Copy, Download, or Explore the Tree

Use the Copy button to copy the beautified JSON to your clipboard, or Download to save it as a .json file. Switch to Tree View for a collapsible hierarchical explorer — hover any node to reveal a copy icon for that value.

Frequently Asked Questions

Is my JSON data kept private?

Yes, completely. This JSON Beautifier runs 100% in your browser using the native JavaScript JSON parser. Your JSON is never sent to any server — not for parsing, not for storage, not for analytics. All processing happens locally on your device the moment you paste or upload your data. This makes it safe to use with API keys, personal records, internal service responses, database exports, and any other sensitive payloads. The tool works entirely offline once the page has loaded, and closing the browser tab discards everything immediately.

What kinds of broken JSON can the auto-fix feature repair?

The auto-fix pipeline handles the most common real-world JSON problems in sequence. It strips JavaScript-style // line comments and /* */ block comments (common in JSON5 and JSONC config files). It removes trailing commas before closing brackets or braces that many code editors add automatically. It converts Python literals — True, False, None — to their JSON equivalents true, false, null. It normalises smart or curly quotes to straight ASCII double quotes. It wraps unquoted object keys in double quotes. It strips JSONP wrapper function calls. It also detects newline-delimited JSON (NDJSON) and wraps the objects in a JSON array. Severely corrupted or truncated JSON may still fail after the pipeline.

What does the Sort Keys toggle do?

When Sort Keys is enabled, the beautifier recursively alphabetises every object key at every nesting level before outputting the JSON. For example, an object with keys z, a, m becomes a, m, z. This is applied deeply — nested objects at any level also have their keys sorted. Sort Keys is particularly useful when you need to compare two JSON documents (sorted keys make diffs cleaner and more predictable), when normalising configuration files that different team members have edited in different orders, or when you want a canonical, reproducible JSON representation. Note that array order is never changed — only object key order is affected.

What is the difference between Beautify and Minify?

Beautify (also called pretty-print or format) adds indentation, line breaks, and whitespace to make JSON human-readable. The output is larger in bytes but easy to read, review, and edit. Minify (also called compact or compress) removes all unnecessary whitespace — newlines, spaces between tokens — producing a single-line string that is as small as possible. Minified JSON is ideal for API responses, configuration file storage, and any context where bandwidth or file size matters and the JSON will be read by a machine rather than a human. The size comparison bar chart in this tool shows you exactly how much larger the beautified form is versus the minified form.

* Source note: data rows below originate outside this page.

(** The copy has no field of that name either. *)
Lemma deepRedact_without_proto pii v :
  deepRedact pii None (without_proto v) = deepRedact pii None v.
Proof.
  induction v as [| | | | | | | |l IH|l IH|] using jsval_ind_nested; try done.
  - cbn [without_proto deepRedact]. f_equal. induction IH as [|a l Ha _ IHl]; [done|].
    cbn [map]. by f_equal.
  - rewrite without_proto_obj. cbn [deepRedact]. f_equal. rewrite !redact_fields_fold.
    generalize (@nil (string * jsval)) as obj. induction IH as [|[k x] l Ha _ IHl]; intros obj; [done|].
    cbn [drop_proto flat_map fst snd map fold_left]. unfold assign_key at 3.
    cbn [redact_field fst snd]. destruct (k =? "__proto__")%string eqn:Ek; [apply IHl|].
    cbn [app map fold_left]. fold (drop_proto l). rewrite IHl. f_equal. unfold assign_key, redact_field.
    cbn [fst snd]. rewrite Ek. unfold hidden. cbn [fst snd] in *. by rewrite Ha.
Qed.

Lemma drop_proto_keys l k : k ∈ (drop_proto l).*1 -> k ∈ l.*1 /\ k <> "__proto__".
Proof.
  induction l as [|[j x] l IH]; cbn [drop_proto flat_map fst snd]; [set_solver|].
  destruct (String.eqb_spec j "__proto__") as [->|Hj].
  - intros Hk. destruct (IH Hk). split; [by right|done].
  - cbn [app]. intros [->|Hk]%elem_of_cons; [split; [left|done]|].
    destruct (IH Hk). split; [by right|done].
Qed.

Lemma drop_proto_nodup l : NoDup l.*1 -> NoDup (drop_proto l).*1.
Proof.
  induction l as [|[j x] l IH]; cbn [drop_proto flat_map fst snd]; [done|]. intros [Hj Hn]%NoDup_cons.
  destruct (j =? "__proto__")%string; [by apply IH|]. cbn [app]. apply NoDup_cons. split; [|by apply IH].
  intros [Hin _]%drop_proto_keys. by apply Hj.
Qed.

Lemma plain_without_proto v : keyed_once v = true -> plain (without_proto v) = true.
Proof.
  induction v as [| | | | | | | |l IH|l IH|] using jsval_ind_nested; try done; cbn [keyed_once].
  - intros H. cbn [without_proto plain]. rewrite forallb_Forall in *.
    induction IH as [|a l Ha _ IHl]; [done|]. apply Forall_cons in H as [Ha' H]. constructor; auto.
  - rewrite andb_true_iff, bool_decide_eq_true, forallb_Forall. intros [Hn Hv].
    rewrite without_proto_obj. cbn [plain].
    rewrite !andb_true_iff, !bool_decide_eq_true, forallb_Forall. split; [split|].
    + by apply drop_proto_nodup.
    + by intros [_ ?]%drop_proto_keys.
    + clear Hn. induction IH as [|[k x] l Ha _ IHl]; [done|]. apply Forall_cons in Hv as [Hx Hv].
      cbn [drop_proto flat_map fst snd]. destruct (k =? "__proto__")%string; [by apply IHl|].
      constructor; [by apply Ha|by apply IHl].
Qed.

(** C29: Redaction by field names forgets the values of the named fields, at any
    depth, whatever is in an own field named __proto__, and nothing else: two
    payloads without dates, byte arrays or keys written twice have the same
    redacted copy exactly when, their own fields named __proto__ dropped at every
    depth, they differ only inside fields of the given names. *)
Theorem redaction_exact pii v w :
  keyed_once v = true -> keyed_once w = true ->
  deepRedact pii None v = deepRedact pii None w <->
  indistinguishable pii None (without_proto v) (without_proto w).
Proof.
  intros Hv Hw. rewrite <- (deepRedact_without_proto pii v), <- (deepRedact_without_proto pii w).
  split; [|apply deepRedact_indistinguishable].
  by apply deepRedact_inj; apply plain_without_proto.
Qed.

Lemma redaction_exact_witness :
  keyed_once (JObj [("a", JNull)]) = true /\
  deepRedact ["ssn"] None (JArr [JObj [("ssn", JStr "1"); ("b", JNull)]]) =
  deepRedact ["ssn"] None (JArr [JObj [("ssn", JBool true); ("__proto__", JObj []); ("b", JNull)]]).
Proof.
  split; [reflexivity|]. apply redaction_exact; [reflexivity|reflexivity|].
  apply ind_arr. constructor; [|constructor]. apply ind_obj.
  constructor; [|constructor; [|constructor]]; (split; [done|split; [done|]]); [done|intros _; apply ind_refl].
Defined.

(** ** Policies *)

(** Byte arrays hold bytes. *)
Fixpoint byte_sized (v : jsval) : bool :=
  match v with
  | JBytes l => forallb (fun b => (0 <=? b) && (b <? 256)) l
  | JArr l => forallb byte_sized l
  | JObj l => forallb (fun kv => byte_sized kv.2) l
  | _ => true
  end.

Lemma om_set_forallb (P : jsval -> bool) k v o :
  P v = true -> forallb (fun kv => P kv.2) o = true -> forallb (fun kv : string * jsval => P kv.2) (om_set k v o) = true.
Proof.
  intros Hv. induction o as [|[k' v'] o IH]; cbn; [by rewrite Hv|]. rewrite andb_true_iff. intros [H1 H2].
  case_decide; cbn; [by rewrite Hv, H2|]. by rewrite H1, IH.
Qed.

What does the Unicode Unescape option do?

Many JSON generators encode non-ASCII characters as \uXXXX escape sequences — for example, the Chinese character 你 becomes \u4f60. This is technically valid JSON and is sometimes preferred for compatibility with older systems that only handle ASCII. However, it makes the JSON much harder to read. When you enable the Unicode Unescape toggle, the beautifier converts these \uXXXX escape sequences back to their actual UTF-8 characters before displaying the output, so you see 你 instead of \u4f60. This is a display transformation — the output is equally valid JSON and can be used anywhere UTF-8 is supported, which includes all modern systems.

How does the size comparison chart work?

The size comparison bar chart shows three measurements for your JSON: the original input size (as you pasted or uploaded it), the beautified output size (with indentation and line breaks added), and the minified output size (all whitespace removed). Each bar is sized proportionally to the largest of the three values. Sizes are reported in bytes (B) or kilobytes (KB) using the UTF-8 byte count from the TextEncoder API, which accurately reflects how the data would be transmitted over the network. The compression ratio shown below the chart tells you what percentage smaller the minified version is compared to the beautified version — useful for estimating the bandwidth savings of serving compressed JSON.